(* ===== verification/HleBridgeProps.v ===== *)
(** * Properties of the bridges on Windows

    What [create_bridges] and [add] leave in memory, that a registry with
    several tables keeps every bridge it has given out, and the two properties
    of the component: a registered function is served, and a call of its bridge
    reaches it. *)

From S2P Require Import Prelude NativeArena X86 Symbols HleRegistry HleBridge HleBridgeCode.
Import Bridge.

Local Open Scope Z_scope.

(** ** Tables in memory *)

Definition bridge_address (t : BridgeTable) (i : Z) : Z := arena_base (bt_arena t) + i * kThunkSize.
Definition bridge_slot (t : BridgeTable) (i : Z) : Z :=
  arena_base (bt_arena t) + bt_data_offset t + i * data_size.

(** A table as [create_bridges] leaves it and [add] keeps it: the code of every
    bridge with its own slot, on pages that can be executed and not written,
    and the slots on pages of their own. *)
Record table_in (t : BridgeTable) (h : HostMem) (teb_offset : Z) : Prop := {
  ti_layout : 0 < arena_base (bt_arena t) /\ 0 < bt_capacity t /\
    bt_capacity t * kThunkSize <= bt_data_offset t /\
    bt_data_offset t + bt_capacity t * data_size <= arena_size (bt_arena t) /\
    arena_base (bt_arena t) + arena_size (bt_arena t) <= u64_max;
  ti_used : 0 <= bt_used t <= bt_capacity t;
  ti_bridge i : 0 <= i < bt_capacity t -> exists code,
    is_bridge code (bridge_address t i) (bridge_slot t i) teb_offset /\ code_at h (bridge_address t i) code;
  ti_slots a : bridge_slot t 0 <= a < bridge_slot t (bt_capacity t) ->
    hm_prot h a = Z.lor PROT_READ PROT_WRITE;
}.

==

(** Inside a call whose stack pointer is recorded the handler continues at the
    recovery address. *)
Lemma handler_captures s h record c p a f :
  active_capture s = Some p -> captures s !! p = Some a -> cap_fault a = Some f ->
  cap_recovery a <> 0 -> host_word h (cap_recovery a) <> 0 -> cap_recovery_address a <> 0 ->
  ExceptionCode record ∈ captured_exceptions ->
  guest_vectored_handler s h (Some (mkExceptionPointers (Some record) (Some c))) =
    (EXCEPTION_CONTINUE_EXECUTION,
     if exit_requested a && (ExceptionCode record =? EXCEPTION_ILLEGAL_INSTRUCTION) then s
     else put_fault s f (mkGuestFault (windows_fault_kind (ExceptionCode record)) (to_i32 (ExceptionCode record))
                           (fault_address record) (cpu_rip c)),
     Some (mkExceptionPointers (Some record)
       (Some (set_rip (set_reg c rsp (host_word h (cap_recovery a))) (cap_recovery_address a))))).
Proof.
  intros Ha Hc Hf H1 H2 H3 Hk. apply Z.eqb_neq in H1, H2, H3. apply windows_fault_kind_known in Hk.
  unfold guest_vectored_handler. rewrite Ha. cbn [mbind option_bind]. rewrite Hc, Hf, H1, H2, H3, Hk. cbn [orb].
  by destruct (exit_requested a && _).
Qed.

...

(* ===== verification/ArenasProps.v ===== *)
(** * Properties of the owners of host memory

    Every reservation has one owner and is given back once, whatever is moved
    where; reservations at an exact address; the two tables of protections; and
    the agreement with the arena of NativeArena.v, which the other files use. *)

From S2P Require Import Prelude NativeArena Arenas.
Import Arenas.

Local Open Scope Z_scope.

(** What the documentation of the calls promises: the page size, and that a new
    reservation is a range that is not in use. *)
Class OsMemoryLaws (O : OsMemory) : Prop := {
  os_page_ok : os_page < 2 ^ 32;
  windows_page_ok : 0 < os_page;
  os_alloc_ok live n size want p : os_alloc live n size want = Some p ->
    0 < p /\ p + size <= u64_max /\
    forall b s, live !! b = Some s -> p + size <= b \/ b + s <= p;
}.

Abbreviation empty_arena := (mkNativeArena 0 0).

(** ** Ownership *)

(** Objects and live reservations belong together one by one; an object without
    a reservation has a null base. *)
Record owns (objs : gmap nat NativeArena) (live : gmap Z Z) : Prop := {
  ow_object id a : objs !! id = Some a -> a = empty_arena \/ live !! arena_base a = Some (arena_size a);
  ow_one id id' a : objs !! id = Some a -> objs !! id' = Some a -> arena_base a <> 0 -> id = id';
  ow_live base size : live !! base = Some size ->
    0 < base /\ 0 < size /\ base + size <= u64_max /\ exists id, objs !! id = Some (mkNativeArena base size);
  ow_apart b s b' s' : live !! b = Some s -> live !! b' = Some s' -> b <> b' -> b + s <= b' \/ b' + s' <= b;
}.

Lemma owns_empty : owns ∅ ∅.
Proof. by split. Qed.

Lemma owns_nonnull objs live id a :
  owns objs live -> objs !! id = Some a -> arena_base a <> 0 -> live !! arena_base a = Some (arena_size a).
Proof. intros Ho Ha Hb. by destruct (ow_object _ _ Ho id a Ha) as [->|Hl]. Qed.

Problem details
Restate word for word the lines in the material above from the one with "(** * Properties of the owners of host memory" to the one with "windows_page_ok : 0 < os_page;"; both of those lines count, and nothing else does.

Reply to the task
(** * Properties of the owners of host memory

    Every reservation has one owner and is given back once, whatever is moved
    where; reservations at an exact address; the two tables of protections; and
    the agreement with the arena of NativeArena.v, which the other files use. *)

From S2P Require Import Prelude NativeArena Arenas.
Import Arenas.

Local Open Scope Z_scope.

(** What the documentation of the calls promises: the page size, and that a new
    reservation is a range that is not in use. *)
Class OsMemoryLaws (O : OsMemory) : Prop := {
  os_page_ok : os_page < 2 ^ 32;
  windows_page_ok : 0 < os_page;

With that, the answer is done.